-------- DATA PROVIDED

Lemma gpool_timeout_inv align objs s free p t :
  objs_ok align objs -> gpool_inv align objs s free p -> gpool_enabled (GvTimeout t) s = true ->
  exists s' free' p', gpool_step (GvTimeout t) s = Some s' /\ gpool_inv align objs s' free' p'.
Proof.
  intros (Hnd & Hok & Hlen) [Hs Hp Hc Hn Ho Hl] En. cbn in En. apply bool_decide_eq_true in En.
  unfold gs_waiting in En. pose proof Hs as (Hq & _ & _ & _ & Hw). rewrite Hq in En.
  destruct Hw as [Hw|Hw]; [rewrite Hw in En; inversion En|].
  destruct (wakeup_spec t _ _ Hs) as (sp' & ev & E & Ew & Hs'); [lia|exact En|].
  cbn [gpool_step]. rewrite E. cbn [mbind option_bind]. eexists _, free, _. split; [reflexivity|].
  split; try eassumption. cbn. rewrite granted_app, Ew. change (granted [(t, MSG_TIMEOUT)]) with 0. lia.
Qed.

Lemma gpool_step_inv align objs s free p e :
  objs_ok align objs -> gpool_inv align objs s free p -> gpool_enabled e s = true ->
  exists s' free' p', gpool_step e s = Some s' /\ gpool_inv align objs s' free' p'.
Proof.
  intros Hobjs H En. destruct e.
  - eapply gpool_alloc_inv; eauto.
  - eapply gpool_alloc_i_inv; eauto.
  - eapply gpool_free_inv; eauto.
  - eapply gpool_run_inv; eauto.
  - eapply gpool_timeout_inv; eauto.
Qed.

(** ** Loading *)

(** The addresses of an array's elements. *)
Fixpoint array_objs (n : nat) (p size : Z) : list Z :=
  match n with O => [] | S n => p :: array_objs n (p + size) size end.

Lemma array_objs_ge n : forall p size x, 0 < size -> x ∈ array_objs n p size -> p <= x.
Proof.
  induction n as [|n IH]; intros p size x Hs Hx; [inversion Hx|]. cbn in Hx.
  apply elem_of_cons in Hx as [->|Hx]; [lia|]. apply IH in Hx; lia.
Qed.

Lemma array_objs_length n : forall p size, length (array_objs n p size) = n.
Proof. induction n as [|n IH]; intros p size; cbn; [reflexivity|]. rewrite IH. reflexivity. Qed.

Lemma array_objs_ok n : forall p size k,
  0 <= k < 32 -> 0 < size -> size mod 2 ^ k = 0 -> p mod 2 ^ k = 0 -> 0 < p -> p + Z.of_nat n * size <= 2 ^ 32 ->
  NoDup (array_objs n p size) /\ Forall (object_ok (2 ^ k)) (array_objs n p size).
Proof.
  induction n as [|n IH]; intros p size k Hk Hs Hsm Hpm Hp Hle; [split; constructor|]. cbn [array_objs].
  destruct (IH (p + size) size k) as [H1 H2]; try lia.
  { rewrite Zplus_mod, Hsm, Hpm. apply Z.mod_0_l. pose proof (Z.pow_pos_nonneg 2 k). lia. }
  split; constructor; try assumption.
  - intros Hin. apply array_objs_ge in Hin; lia.
  - split; [lia|]. rewrite is_aligned_value by nia. apply Z.eqb_eq. exact Hpm.
Qed.

Lemma gpool_load_spec n : forall p gmp m free f align,
  sem_rep (gmp_sem gmp) (Permits f []) -> pool_rep (gmp_pool gmp) m free -> mp_align (gmp_pool gmp) = align ->
  f = Z.of_nat (length free) -> f + Z.of_nat n < 2 ^ 31 ->
  0 < p -> 0 < mp_object_size (gmp_pool gmp) -> p + Z.of_nat n * mp_object_size (gmp_pool gmp) <= 2 ^ 32 ->
  Forall (object_ok align) (array_objs n p (mp_object_size (gmp_pool gmp))) ->
  (forall x, x ∈ free -> x < p) ->
  exists gmp' m' ev free', gpool_load n p gmp m = Some (gmp', m', ev) /\ wakes ev = [] /\
    sem_rep (gmp_sem gmp') (Permits (f + Z.of_nat n) []) /\ pool_rep (gmp_pool gmp') m' free' /\
    free' ≡ₚ free ++ array_objs n p (mp_object_size (gmp_pool gmp)) /\
    mp_align (gmp_pool gmp') = align /\ mp_provider (gmp_pool gmp') = mp_provider (gmp_pool gmp).
Proof.
  induction n as [|n IH]; intros p gmp m free f align Hs Hp Ha Hf Hn Hp0 Hsz Hle Hok Hlt; cbn [gpool_load].
  { exists gmp, m, [], free. rewrite Z.add_0_r, app_nil_r. auto 10. }
  cbn [array_objs] in *. apply Forall_cons in Hok as [Hok1 Hok2].
  unfold chGuardedPoolAdd, chGuardedPoolFree, chGuardedPoolFreeI.
  destruct (pool_free_spec _ _ _ p Hp) as (m1 & -> & Hp1); [rewrite Ha; exact Hok1|intros Hin; apply Hlt in Hin; lia|].
  cbn [mbind option_bind].
  destruct (signal_spec _ _ Hs) as (sp1 & ev1 & -> & Hs1 & Hw1); [cbn [p_free]; lia|]. cbn [mbind option_bind gmp_pool].
  unfold spec_release in Hs1, Hw1. cbn [fst snd p_free p_wait length] in Hs1, Hw1.
  rewrite drop_nil in Hs1. rewrite take_nil in Hw1. change (f + Z.max 0 (1 - Z.of_nat 0)) with (f + 1) in Hs1.
  destruct n as [|n].
  { cbn [gpool_load mbind option_bind]. do 3 eexists. exists (p :: free). split; [reflexivity|].
    rewrite app_nil_r. split_and!; auto. apply Permutation_cons_append. }
  rewrite (u32_small (p + _)) by (cbn [mp_with_next mp_object_size]; nia). cbn [mp_with_next mp_object_size].
  edestruct (IH (p + mp_object_size (gmp_pool gmp)) (GPool sp1 (mp_with_next p (gmp_pool gmp))) m1 (p :: free) (f + 1) align)
    as (gmp2 & m2 & ev2 & free2 & E & Hw2 & Hs2 & Hp2 & Hperm & Ha2 & Hpr2); cbn; auto; try lia.
  { intros x Hx. apply elem_of_cons in Hx as [->|Hx]; [lia|]. apply Hlt in Hx. lia. }
  cbn [gpool_load gmp_pool mp_with_next mp_object_size] in *. rewrite E. cbn [mbind option_bind].
  do 3 eexists. exists free2. split; [reflexivity|]. rewrite wakes_app, Hw1, Hw2. split_and!; auto.
  - replace (f + Z.of_nat (S (S n))) with (f + 1 + Z.of_nat (S n)) by lia. exact Hs2.
  - rewrite Hperm. cbn [app]. apply Permutation_middle.
Qed.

----------------

Give the number of lines in the entries above that include the string "inversion". No other output is expected.

2